The EESSI community has no clear support model yet. The only workable way for LUST would be the same model as used for the local software stacks, where the owner of the stack is responsible for support.

Needed level of trust

With EESSI, you run binaries that are fetched from the internet and where the update policies are determined by another organisation. This requires an even higher level of thrust in how the stack is managed than is required for the current local software stacks also offered on LUMI.

If users find something today but it is removed tomorrow without warning, then this is not a good thing support-wise. Binaries should also not change or disappear while a job is using them (CernVM-FS should take care of this?) as otherwise those jobs would crash.

Getting binaries from the internet is always a risk. Getting source code is also not completely safe as someone may have tampered with it and introduced malicious code. It is a risk that is always present. Extra for EESSI is that actually you cannot even blame the user or any organisation that is part of the LUMI consortium if EESSI is abused by someone to push in malicious code as the control is completely in hands of an external project.

All this requires thrust in the way the EESSI organisation manages and secures the software stack. That thrust has been damaged recently though this will not be discussed openly in this publicly available document.

Conclusion

EESSI has a few explicit system requirements - e.g., support for CernVM-FS and some kind of access to /opt/eessi - but likely more implied requirements that are not yet discovered or properly stated, e.g., support for certain features in system daemons or Slurm, certain driver versions for GPUs or other hardware directly supported by EESSI, ... Currently LUMI is not compatible with those requirements. Basically, a cluster has to be procured with specific requirements and extra hardware (for the Squid caches) to be suitable for EESSI, and the importance if this is not yet recognised enough by the EESSI community. LUMI is not built for EESSI, due to its interconnect that is not yet sufficiently supported in open source versions of libraries, due to its novel GPU architecture that is not yet properly supported, due to the fact that we don't have the additional hardware needed to run CernVM-FS, and due to the fact that the way CernVM-FS is typically installed conflicts with the HPE Cray ideas to control OS jitter for maximum scalability of large applications.

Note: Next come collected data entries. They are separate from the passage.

(* ===== verification/World.v ===== *)
(** * The state of the page and the monad the application code runs in

    [files/graph.js] keeps its state in globals ([theGrid], [theLoader],
    [theCurrentDates], [nesting], ...) and in objects shared by reference.
    [World] gathers them: the grid, the graph surfaces as a store indexed by
    allocation order, the batch loader, the time range, the progress counter
    and dialogs, the user's dashboards, the login and the views, and what the browser holds (clock, pending
    timers, requests in flight, the location hash, a log of the calls made to
    the DOM).  Closures handed to timers, requests and dialogs are codes.

    A computation maps a world to a world and a value or a thrown exception; as
    in JavaScript, what was changed before a [throw] stays changed. *)

From S2P Require Import Prelude JsString JsObject JsNumber Json Cookie.

Local Open Scope Z_scope.

(** ** Data *)

Inductive exn :=
  | Error (msg : jsstr)
  | TypeError
  | SyntaxError
  | URIError
  | ReferenceError (name : jsstr)
  | Outside (what : string).        (** not an exception of the program: the run leaves the model here *)

Inductive fmt := noBars | errorBars | customBars | stacked | area.

#[global] Instance fmt_eq_dec : EqDecision fmt.
Proof. solve_decision. Defined.

(** A bucket of a counter, times in seconds. *)
Record Bucket := mkBucket {
  bk_time : Z; bk_min : num; bk_max : num; bk_avg : num; bk_sdev : num }.

(** A property of the server's answer: a number ([start], [stop],
    [interval]), a series with its buckets, or something without a [data]
    property (a counter that was not found is a string). *)
Inductive dataval :=
  | DNum (n : Z)
  | DSeries (buckets : list Bucket)
  | DOther.

Abbreviation Data := (list (jsstr * dataval)).

(** The three fixed properties of [_lastRenderData] and one per series key;
    [None] is [undefined]. *)
Abbreviation RenderData := (list (jsstr * option dataval)).

Record GraphSurface := mkGraph {
  gs_series : option (list (jsstr * unit));   (** [_series], [None] when [null] *)
  gs_lastRenderData : RenderData;
  gs_dygraph : bool;                          (** [_dygraph] is not [null] *)
  gs_format : fmt }.

Record GraphGrid := mkGrid {
  gg_allGraphs : list nat;                    (** [_allGraphs], by reference *)
  gg_selected : option nat }.

(** A queued request for data; the callback renders [cb_seriesKeys] on [cb_graph]. *)
Record CbObj := mkCbObj {
  cb_keys : list jsstr; cb_graph : nat; cb_seriesKeys : list jsstr;
  cb_id : Z; cb_maxSamples : Z }.

Record Loader := mkLoader {
  ld_nextEvent : option nat;                  (** the timer, [None] when [null] *)
  ld_nextEventTime : Z;
  ld_getting : list (jsstr * list CbObj);
  ld_cbObjs : list (jsstr * CbObj);
  ld_xhr : option nat;
  ld_id : Z }.

(** A [Date] is its time in milliseconds, [None] for an invalid date, whose
    time is [NaN]; so are differences of dates. *)
Abbreviation date := (option Z).
Definition date_sub (a b : date) : option Z := a ≫= fun x => y ← b; Some (x - y).
Definition date_minus (a : date) (ms : Z) : date := (fun x => x - ms) <$> a.

(** [x == y] of numbers that may be [NaN]. *)
Definition num_eqb (x y : option Z) : bool :=
  match x, y with Some x, Some y => x =? y | _, _ => false end.

Record Dates := mkDates { dt_start : date; dt_stop : date }.
Record Size := mkSize { sz_width : Z; sz_height : Z }.

(** The slider's [index]: [null] at first, [NaN] after a drag over a gauge
    without width, else a marker. *)
Inductive sindex := INull | INaN | IAt (i : Z).

#[global] Instance sindex_eq_dec : EqDecision sindex.
Proof. solve_decision. Defined.

(** [ts_width] is the width of the gauge in pixels when the slider was built. *)
Record TimeSlider := mkSlider {
  ts_manual : bool; ts_index : sindex; ts_dragging : bool; ts_width : Z }.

There are a lot of problems that EESSI does not yet solve. In its current incarnation, apart from the requirement for CernVM-FS which is already a breaking point, it solves very few problems that we currently have and creates a lot of new problems. It gives many of the support problems that we already have with containers without the benefit that containers can give us.

There is a user support problem to which the EESSI community does not yet have a clear answer.

To us, having something that is easy to adapt to the specific requirements of LUMI, makes some sense but then a local installation is required as changes may be in unexpected parts of the stack, which on their turn may propagate to other packages that depend on it. But that is basically more a version of EasyBuild with some EasyConfigs adapted to LUMI, where one can wonder if the software abstraction layer of EESSI is really needed or does more harm (in being an additional source of conflict with tools on the system that users may want to use) than it is of benefit in having fewer EasyConfigs to modify.

The one other way of managing software that would really be of help to LUMI would be one where a user can create a very personalised environment, if needed for file system performance in a container, otherwise on the Lustre file system and in a way that the tools that we have for performance monitoring etc. can be used as much as possible and not another tool that pushes users in very strict combinations of software that can be run together without continuously reloading modules between calls to separate steps in the workflow, and where you can then load that whole personalised environment in a single command (and have multiple such environments if the need arises, just as users can have multiple Conda environments or multiple Python virtual environments).